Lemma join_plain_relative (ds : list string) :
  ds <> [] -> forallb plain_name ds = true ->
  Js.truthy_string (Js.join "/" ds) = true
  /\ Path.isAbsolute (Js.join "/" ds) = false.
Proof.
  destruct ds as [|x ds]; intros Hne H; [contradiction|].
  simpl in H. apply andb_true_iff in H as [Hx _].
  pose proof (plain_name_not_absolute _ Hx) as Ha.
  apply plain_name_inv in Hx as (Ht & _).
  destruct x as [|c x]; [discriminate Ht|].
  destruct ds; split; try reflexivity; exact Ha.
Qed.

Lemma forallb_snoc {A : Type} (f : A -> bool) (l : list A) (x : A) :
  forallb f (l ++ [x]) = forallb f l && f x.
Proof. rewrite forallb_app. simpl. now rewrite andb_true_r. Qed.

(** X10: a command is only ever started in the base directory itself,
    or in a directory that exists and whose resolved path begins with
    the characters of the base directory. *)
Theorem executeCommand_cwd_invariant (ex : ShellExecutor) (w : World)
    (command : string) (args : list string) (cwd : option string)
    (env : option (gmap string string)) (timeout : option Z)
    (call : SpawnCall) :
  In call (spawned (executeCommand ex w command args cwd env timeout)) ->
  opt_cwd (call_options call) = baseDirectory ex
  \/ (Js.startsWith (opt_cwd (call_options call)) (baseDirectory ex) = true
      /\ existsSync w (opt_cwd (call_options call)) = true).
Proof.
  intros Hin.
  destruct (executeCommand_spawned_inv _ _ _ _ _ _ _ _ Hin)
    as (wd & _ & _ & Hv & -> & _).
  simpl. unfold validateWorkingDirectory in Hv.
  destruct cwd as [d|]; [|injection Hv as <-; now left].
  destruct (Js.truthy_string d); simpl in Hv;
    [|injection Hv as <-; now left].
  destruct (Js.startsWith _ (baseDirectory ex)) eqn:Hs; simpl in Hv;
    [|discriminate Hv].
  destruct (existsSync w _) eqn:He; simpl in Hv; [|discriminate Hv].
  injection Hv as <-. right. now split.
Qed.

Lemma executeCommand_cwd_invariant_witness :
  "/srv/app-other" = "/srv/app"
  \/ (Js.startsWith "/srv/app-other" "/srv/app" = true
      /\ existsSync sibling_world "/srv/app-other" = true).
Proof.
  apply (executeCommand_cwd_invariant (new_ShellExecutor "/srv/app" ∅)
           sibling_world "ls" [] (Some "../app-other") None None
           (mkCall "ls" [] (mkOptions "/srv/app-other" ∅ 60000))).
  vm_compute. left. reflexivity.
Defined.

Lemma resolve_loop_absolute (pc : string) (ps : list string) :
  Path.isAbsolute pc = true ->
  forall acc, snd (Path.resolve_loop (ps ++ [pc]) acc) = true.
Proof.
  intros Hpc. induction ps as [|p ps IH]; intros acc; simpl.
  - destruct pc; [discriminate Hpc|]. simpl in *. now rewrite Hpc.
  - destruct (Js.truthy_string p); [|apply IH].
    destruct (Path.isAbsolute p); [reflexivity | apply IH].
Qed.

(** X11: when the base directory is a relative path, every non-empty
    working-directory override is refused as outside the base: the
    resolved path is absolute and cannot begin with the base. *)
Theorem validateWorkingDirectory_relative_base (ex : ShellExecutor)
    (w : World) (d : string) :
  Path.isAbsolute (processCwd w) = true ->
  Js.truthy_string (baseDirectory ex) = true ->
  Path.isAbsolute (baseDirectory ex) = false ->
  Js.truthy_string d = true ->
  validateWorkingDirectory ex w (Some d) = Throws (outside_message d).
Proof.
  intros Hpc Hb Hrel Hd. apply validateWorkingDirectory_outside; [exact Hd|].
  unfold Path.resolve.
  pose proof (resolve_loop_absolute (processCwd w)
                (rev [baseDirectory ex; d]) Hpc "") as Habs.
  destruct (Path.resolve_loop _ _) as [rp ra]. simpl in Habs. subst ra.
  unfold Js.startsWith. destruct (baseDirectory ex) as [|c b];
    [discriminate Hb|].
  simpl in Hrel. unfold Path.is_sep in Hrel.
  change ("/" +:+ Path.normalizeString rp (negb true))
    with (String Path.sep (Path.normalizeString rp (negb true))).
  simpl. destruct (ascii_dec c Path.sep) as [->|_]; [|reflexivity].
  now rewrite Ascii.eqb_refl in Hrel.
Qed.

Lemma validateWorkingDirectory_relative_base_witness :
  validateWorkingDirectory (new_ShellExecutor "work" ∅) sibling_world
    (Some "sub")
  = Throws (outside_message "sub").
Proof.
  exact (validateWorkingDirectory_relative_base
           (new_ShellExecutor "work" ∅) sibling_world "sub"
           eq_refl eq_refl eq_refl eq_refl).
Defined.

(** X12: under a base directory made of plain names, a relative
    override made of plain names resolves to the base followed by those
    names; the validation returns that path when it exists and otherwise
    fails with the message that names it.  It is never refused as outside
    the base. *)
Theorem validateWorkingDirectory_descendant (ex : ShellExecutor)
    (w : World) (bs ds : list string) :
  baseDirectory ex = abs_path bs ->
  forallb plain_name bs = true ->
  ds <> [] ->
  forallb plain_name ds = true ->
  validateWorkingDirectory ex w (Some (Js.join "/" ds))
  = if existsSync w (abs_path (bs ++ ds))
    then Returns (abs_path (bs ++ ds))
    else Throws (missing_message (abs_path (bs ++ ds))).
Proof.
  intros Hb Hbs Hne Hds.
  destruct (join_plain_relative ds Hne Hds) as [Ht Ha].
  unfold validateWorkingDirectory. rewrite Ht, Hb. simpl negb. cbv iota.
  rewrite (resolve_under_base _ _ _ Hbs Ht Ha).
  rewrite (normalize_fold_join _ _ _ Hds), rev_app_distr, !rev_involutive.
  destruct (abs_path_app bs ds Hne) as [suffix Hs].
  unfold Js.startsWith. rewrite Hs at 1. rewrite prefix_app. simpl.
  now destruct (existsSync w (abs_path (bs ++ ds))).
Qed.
# # # # #
ASSIGNED TASK
The full data, repeated exactly, is the only acceptable output.

FINISHED TASK
Lemma join_plain_relative (ds : list string) :
  ds <> [] -> forallb plain_name ds = true ->
  Js.truthy_string (Js.join "/" ds) = true
  /\ Path.isAbsolute (Js.join "/" ds) = false.
Proof.
  destruct ds as [|x ds]; intros Hne H; [contradiction|].
  simpl in H. apply andb_true_iff in H as [Hx _].
  pose proof (plain_name_not_absolute _ Hx) as Ha.
  apply plain_name_inv in Hx as (Ht & _).
  destruct x as [|c x]; [discriminate Ht|].
  destruct ds; split; try reflexivity; exact Ha.
Qed.

Lemma forallb_snoc {A : Type} (f : A -> bool) (l : list A) (x : A) :
  forallb f (l ++ [x]) = forallb f l && f x.
Proof. rewrite forallb_app. simpl. now rewrite andb_true_r. Qed.

(** X10: a command is only ever started in the base directory itself,
    or in a directory that exists and whose resolved path begins with
    the characters of the base directory. *)
Theorem executeCommand_cwd_invariant (ex : ShellExecutor) (w : World)
    (command : string) (args : list string) (cwd : option string)
    (env : option (gmap string string)) (timeout : option Z)
    (call : SpawnCall) :
  In call (spawned (executeCommand ex w command args cwd env timeout)) ->
  opt_cwd (call_options call) = baseDirectory ex
  \/ (Js.startsWith (opt_cwd (call_options call)) (baseDirectory ex) = true
      /\ existsSync w (opt_cwd (call_options call)) = true).
Proof.
  intros Hin.
  destruct (executeCommand_spawned_inv _ _ _ _ _ _ _ _ Hin)
    as (wd & _ & _ & Hv & -> & _).
  simpl. unfold validateWorkingDirectory in Hv.
  destruct cwd as [d|]; [|injection Hv as <-; now left].
  destruct (Js.truthy_string d); simpl in Hv;
    [|injection Hv as <-; now left].
  destruct (Js.startsWith _ (baseDirectory ex)) eqn:Hs; simpl in Hv;
    [|discriminate Hv].
  destruct (existsSync w _) eqn:He; simpl in Hv; [|discriminate Hv].
  injection Hv as <-. right. now split.
Qed.

Lemma executeCommand_cwd_invariant_witness :
  "/srv/app-other" = "/srv/app"
  \/ (Js.startsWith "/srv/app-other" "/srv/app" = true
      /\ existsSync sibling_world "/srv/app-other" = true).
Proof.
  apply (executeCommand_cwd_invariant (new_ShellExecutor "/srv/app" ∅)
           sibling_world "ls" [] (Some "../app-other") None None
           (mkCall "ls" [] (mkOptions "/srv/app-other" ∅ 60000))).
  vm_compute. left. reflexivity.
Defined.

Lemma resolve_loop_absolute (pc : string) (ps : list string) :
  Path.isAbsolute pc = true ->
  forall acc, snd (Path.resolve_loop (ps ++ [pc]) acc) = true.
Proof.
  intros Hpc. induction ps as [|p ps IH]; intros acc; simpl.
  - destruct pc; [discriminate Hpc|]. simpl in *. now rewrite Hpc.
  - destruct (Js.truthy_string p); [|apply IH].
    destruct (Path.isAbsolute p); [reflexivity | apply IH].
Qed.

(** X11: when the base directory is a relative path, every non-empty
    working-directory override is refused as outside the base: the
    resolved path is absolute and cannot begin with the base. *)
Theorem validateWorkingDirectory_relative_base (ex : ShellExecutor)
    (w : World) (d : string) :
  Path.isAbsolute (processCwd w) = true ->
  Js.truthy_string (baseDirectory ex) = true ->
  Path.isAbsolute (baseDirectory ex) = false ->
  Js.truthy_string d = true ->
  validateWorkingDirectory ex w (Some d) = Throws (outside_message d).
Proof.
  intros Hpc Hb Hrel Hd. apply validateWorkingDirectory_outside; [exact Hd|].
  unfold Path.resolve.
  pose proof (resolve_loop_absolute (processCwd w)
                (rev [baseDirectory ex; d]) Hpc "") as Habs.
  destruct (Path.resolve_loop _ _) as [rp ra]. simpl in Habs. subst ra.
  unfold Js.startsWith. destruct (baseDirectory ex) as [|c b];
    [discriminate Hb|].
  simpl in Hrel. unfold Path.is_sep in Hrel.
  change ("/" +:+ Path.normalizeString rp (negb true))
    with (String Path.sep (Path.normalizeString rp (negb true))).
  simpl. destruct (ascii_dec c Path.sep) as [->|_]; [|reflexivity].
  now rewrite Ascii.eqb_refl in Hrel.
Qed.

Lemma validateWorkingDirectory_relative_base_witness :
  validateWorkingDirectory (new_ShellExecutor "work" ∅) sibling_world
    (Some "sub")
  = Throws (outside_message "sub").
Proof.
  exact (validateWorkingDirectory_relative_base
           (new_ShellExecutor "work" ∅) sibling_world "sub"
           eq_refl eq_refl eq_refl eq_refl).
Defined.

(** X12: under a base directory made of plain names, a relative
    override made of plain names resolves to the base followed by those
    names; the validation returns that path when it exists and otherwise
    fails with the message that names it.  It is never refused as outside
    the base. *)
Theorem validateWorkingDirectory_descendant (ex : ShellExecutor)
    (w : World) (bs ds : list string) :
  baseDirectory ex = abs_path bs ->
  forallb plain_name bs = true ->
  ds <> [] ->
  forallb plain_name ds = true ->
  validateWorkingDirectory ex w (Some (Js.join "/" ds))
  = if existsSync w (abs_path (bs ++ ds))
    then Returns (abs_path (bs ++ ds))
    else Throws (missing_message (abs_path (bs ++ ds))).
Proof.
  intros Hb Hbs Hne Hds.
  destruct (join_plain_relative ds Hne Hds) as [Ht Ha].
  unfold validateWorkingDirectory. rewrite Ht, Hb. simpl negb. cbv iota.
  rewrite (resolve_under_base _ _ _ Hbs Ht Ha).
  rewrite (normalize_fold_join _ _ _ Hds), rev_app_distr, !rev_involutive.
  destruct (abs_path_app bs ds Hne) as [suffix Hs].
  unfold Js.startsWith. rewrite Hs at 1. rewrite prefix_app. simpl.
  now destruct (existsSync w (abs_path (bs ++ ds))).
Qed.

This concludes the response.